■ WORK ORDER ■
From the data below, retype exactly the lines starting with the one that contains "(** The user's" and ending with the one that contains "increase direction quote_asset_amount market", both included.

-- AVAILABLE DATA follows --

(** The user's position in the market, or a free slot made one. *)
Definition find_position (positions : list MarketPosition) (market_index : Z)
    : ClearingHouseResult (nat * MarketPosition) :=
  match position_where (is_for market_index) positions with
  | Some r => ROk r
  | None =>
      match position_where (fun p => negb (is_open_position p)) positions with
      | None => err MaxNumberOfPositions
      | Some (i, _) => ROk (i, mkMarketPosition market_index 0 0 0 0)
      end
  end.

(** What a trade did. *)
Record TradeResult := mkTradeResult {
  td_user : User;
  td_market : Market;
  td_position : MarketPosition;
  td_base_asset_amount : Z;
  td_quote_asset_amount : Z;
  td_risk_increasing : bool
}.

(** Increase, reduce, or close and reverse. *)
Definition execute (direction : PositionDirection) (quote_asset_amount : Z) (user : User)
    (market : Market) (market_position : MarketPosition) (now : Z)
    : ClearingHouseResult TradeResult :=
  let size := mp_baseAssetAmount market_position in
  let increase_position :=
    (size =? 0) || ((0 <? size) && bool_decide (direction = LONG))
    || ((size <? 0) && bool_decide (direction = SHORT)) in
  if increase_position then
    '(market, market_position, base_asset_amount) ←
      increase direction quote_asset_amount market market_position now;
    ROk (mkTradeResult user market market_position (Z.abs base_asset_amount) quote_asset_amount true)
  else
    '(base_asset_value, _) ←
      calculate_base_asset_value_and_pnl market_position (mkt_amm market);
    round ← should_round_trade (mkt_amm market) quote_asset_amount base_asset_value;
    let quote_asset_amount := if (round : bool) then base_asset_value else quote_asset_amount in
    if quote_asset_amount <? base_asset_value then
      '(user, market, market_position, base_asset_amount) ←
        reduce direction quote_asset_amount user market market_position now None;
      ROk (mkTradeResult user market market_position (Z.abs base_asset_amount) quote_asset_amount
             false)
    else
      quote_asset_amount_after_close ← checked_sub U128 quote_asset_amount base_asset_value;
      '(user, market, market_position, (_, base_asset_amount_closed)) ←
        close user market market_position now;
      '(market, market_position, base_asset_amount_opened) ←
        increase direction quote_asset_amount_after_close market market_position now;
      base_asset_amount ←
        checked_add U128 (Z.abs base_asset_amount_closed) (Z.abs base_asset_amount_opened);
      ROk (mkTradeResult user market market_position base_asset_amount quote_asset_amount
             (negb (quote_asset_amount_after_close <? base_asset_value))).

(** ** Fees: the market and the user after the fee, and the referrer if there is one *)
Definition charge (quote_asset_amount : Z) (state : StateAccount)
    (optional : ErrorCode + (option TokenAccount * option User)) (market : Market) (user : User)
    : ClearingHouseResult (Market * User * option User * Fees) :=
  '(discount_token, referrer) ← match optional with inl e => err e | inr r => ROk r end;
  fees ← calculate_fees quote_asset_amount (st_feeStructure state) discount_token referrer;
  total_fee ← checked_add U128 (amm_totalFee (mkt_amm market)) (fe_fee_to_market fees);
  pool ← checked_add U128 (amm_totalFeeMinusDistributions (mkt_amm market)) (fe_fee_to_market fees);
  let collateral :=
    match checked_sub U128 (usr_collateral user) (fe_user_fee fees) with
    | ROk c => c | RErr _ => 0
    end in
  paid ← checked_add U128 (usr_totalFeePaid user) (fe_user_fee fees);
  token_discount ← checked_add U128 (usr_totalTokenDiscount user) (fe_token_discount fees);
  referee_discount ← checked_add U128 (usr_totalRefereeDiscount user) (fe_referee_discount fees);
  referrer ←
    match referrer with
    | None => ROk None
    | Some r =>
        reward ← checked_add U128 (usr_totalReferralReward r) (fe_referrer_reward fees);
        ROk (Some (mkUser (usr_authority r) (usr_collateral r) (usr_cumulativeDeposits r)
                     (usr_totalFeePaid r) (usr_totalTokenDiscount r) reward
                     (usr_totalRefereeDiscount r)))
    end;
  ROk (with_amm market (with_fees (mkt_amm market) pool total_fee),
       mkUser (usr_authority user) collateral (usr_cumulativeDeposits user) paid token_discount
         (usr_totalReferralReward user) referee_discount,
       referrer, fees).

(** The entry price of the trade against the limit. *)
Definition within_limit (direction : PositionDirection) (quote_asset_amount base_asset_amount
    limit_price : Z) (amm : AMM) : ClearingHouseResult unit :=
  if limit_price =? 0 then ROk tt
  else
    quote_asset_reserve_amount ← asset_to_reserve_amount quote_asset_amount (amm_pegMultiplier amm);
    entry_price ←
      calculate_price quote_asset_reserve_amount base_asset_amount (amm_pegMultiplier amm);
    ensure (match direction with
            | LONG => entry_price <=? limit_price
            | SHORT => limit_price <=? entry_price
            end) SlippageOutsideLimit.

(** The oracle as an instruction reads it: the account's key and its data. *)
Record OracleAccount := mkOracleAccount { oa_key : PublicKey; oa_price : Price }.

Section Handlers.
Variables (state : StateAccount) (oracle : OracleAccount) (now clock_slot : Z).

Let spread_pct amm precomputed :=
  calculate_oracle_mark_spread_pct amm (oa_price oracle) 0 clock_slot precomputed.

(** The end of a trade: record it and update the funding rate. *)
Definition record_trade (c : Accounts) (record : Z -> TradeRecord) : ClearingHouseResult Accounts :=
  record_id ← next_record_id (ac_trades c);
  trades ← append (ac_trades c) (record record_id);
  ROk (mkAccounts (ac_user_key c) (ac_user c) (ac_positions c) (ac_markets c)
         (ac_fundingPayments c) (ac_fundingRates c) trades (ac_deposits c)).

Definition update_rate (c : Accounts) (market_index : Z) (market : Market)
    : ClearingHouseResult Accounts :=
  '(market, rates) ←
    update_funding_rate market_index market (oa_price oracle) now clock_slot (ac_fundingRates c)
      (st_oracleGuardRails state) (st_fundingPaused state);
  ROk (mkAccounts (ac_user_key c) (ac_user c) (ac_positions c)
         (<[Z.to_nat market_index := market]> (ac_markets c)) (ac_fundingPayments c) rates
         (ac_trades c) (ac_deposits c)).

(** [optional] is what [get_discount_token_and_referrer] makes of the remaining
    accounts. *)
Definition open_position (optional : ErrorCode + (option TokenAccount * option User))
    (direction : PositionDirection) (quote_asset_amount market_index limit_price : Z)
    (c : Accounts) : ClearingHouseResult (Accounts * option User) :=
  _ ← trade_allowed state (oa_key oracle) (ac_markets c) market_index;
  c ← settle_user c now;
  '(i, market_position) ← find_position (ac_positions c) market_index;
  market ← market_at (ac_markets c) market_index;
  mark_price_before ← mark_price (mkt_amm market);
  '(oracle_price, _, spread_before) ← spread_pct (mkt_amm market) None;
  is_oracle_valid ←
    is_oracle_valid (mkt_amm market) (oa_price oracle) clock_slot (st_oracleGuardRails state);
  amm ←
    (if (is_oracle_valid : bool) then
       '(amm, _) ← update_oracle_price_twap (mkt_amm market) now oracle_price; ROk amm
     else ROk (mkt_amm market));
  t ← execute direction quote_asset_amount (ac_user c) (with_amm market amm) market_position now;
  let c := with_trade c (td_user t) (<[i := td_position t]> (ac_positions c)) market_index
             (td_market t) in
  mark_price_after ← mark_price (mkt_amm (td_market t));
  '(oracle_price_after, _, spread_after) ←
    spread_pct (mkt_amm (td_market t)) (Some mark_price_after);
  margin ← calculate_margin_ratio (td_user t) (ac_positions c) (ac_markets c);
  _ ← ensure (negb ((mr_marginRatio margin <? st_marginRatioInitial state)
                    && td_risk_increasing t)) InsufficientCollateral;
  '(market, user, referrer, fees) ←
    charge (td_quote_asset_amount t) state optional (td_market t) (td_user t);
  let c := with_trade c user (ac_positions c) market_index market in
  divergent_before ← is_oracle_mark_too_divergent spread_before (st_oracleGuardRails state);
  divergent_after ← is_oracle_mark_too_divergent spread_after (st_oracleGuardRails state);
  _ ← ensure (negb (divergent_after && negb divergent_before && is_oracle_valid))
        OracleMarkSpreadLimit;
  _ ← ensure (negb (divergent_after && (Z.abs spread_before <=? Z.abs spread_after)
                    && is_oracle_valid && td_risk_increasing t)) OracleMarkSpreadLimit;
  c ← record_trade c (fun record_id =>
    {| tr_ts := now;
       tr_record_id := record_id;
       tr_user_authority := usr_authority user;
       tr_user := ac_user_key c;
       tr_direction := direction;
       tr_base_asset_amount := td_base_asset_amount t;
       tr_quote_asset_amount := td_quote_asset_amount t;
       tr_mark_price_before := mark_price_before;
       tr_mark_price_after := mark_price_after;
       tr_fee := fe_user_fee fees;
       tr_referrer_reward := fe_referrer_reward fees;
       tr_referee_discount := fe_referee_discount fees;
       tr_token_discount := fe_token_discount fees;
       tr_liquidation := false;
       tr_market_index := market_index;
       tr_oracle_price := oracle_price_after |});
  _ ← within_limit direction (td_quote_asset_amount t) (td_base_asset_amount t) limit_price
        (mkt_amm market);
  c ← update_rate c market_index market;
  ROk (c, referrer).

-- AVAILABLE DATA concluded --
-- AVAILABLE DATA follows --

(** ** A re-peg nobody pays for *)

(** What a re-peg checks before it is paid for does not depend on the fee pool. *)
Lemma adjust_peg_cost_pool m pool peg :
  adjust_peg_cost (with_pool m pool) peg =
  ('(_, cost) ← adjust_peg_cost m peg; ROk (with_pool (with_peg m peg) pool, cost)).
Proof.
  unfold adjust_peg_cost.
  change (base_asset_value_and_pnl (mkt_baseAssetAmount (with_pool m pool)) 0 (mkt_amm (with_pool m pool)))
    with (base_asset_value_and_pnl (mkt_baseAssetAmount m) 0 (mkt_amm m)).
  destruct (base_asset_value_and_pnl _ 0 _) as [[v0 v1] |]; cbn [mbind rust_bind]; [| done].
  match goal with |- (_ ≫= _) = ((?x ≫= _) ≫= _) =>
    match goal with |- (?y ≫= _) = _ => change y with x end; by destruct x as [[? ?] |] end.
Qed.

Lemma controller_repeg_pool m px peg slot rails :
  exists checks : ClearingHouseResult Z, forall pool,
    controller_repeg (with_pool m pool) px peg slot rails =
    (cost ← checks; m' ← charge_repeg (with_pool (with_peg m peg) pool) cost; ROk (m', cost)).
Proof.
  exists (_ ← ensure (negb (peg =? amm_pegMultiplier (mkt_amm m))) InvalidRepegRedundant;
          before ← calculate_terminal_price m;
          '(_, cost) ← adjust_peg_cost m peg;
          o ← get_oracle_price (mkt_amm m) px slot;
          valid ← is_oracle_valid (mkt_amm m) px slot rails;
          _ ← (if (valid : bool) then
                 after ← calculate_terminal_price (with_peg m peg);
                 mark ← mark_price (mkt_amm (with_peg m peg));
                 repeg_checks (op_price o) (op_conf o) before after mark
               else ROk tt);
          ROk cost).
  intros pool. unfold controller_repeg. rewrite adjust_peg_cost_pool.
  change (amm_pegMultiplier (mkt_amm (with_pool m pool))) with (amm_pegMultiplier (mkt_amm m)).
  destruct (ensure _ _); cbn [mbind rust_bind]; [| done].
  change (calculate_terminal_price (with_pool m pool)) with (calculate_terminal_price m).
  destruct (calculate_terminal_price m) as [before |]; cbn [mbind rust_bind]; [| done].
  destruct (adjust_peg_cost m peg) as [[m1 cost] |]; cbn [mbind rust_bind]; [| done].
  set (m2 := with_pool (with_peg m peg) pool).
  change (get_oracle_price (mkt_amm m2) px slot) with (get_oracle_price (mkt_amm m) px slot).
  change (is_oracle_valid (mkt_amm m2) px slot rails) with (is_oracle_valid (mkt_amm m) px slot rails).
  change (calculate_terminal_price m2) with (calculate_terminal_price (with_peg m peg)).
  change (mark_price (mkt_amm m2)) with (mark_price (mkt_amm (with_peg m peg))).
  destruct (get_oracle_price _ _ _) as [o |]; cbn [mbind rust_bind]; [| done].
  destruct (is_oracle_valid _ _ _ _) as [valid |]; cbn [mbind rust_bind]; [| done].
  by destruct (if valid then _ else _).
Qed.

-- AVAILABLE DATA concluded --

■ WRITTEN ANSWER ■
(** The user's position in the market, or a free slot made one. *)
Definition find_position (positions : list MarketPosition) (market_index : Z)
    : ClearingHouseResult (nat * MarketPosition) :=
  match position_where (is_for market_index) positions with
  | Some r => ROk r
  | None =>
      match position_where (fun p => negb (is_open_position p)) positions with
      | None => err MaxNumberOfPositions
      | Some (i, _) => ROk (i, mkMarketPosition market_index 0 0 0 0)
      end
  end.

(** What a trade did. *)
Record TradeResult := mkTradeResult {
  td_user : User;
  td_market : Market;
  td_position : MarketPosition;
  td_base_asset_amount : Z;
  td_quote_asset_amount : Z;
  td_risk_increasing : bool
}.

(** Increase, reduce, or close and reverse. *)
Definition execute (direction : PositionDirection) (quote_asset_amount : Z) (user : User)
    (market : Market) (market_position : MarketPosition) (now : Z)
    : ClearingHouseResult TradeResult :=
  let size := mp_baseAssetAmount market_position in
  let increase_position :=
    (size =? 0) || ((0 <? size) && bool_decide (direction = LONG))
    || ((size <? 0) && bool_decide (direction = SHORT)) in
  if increase_position then
    '(market, market_position, base_asset_amount) ←
      increase direction quote_asset_amount market market_position now;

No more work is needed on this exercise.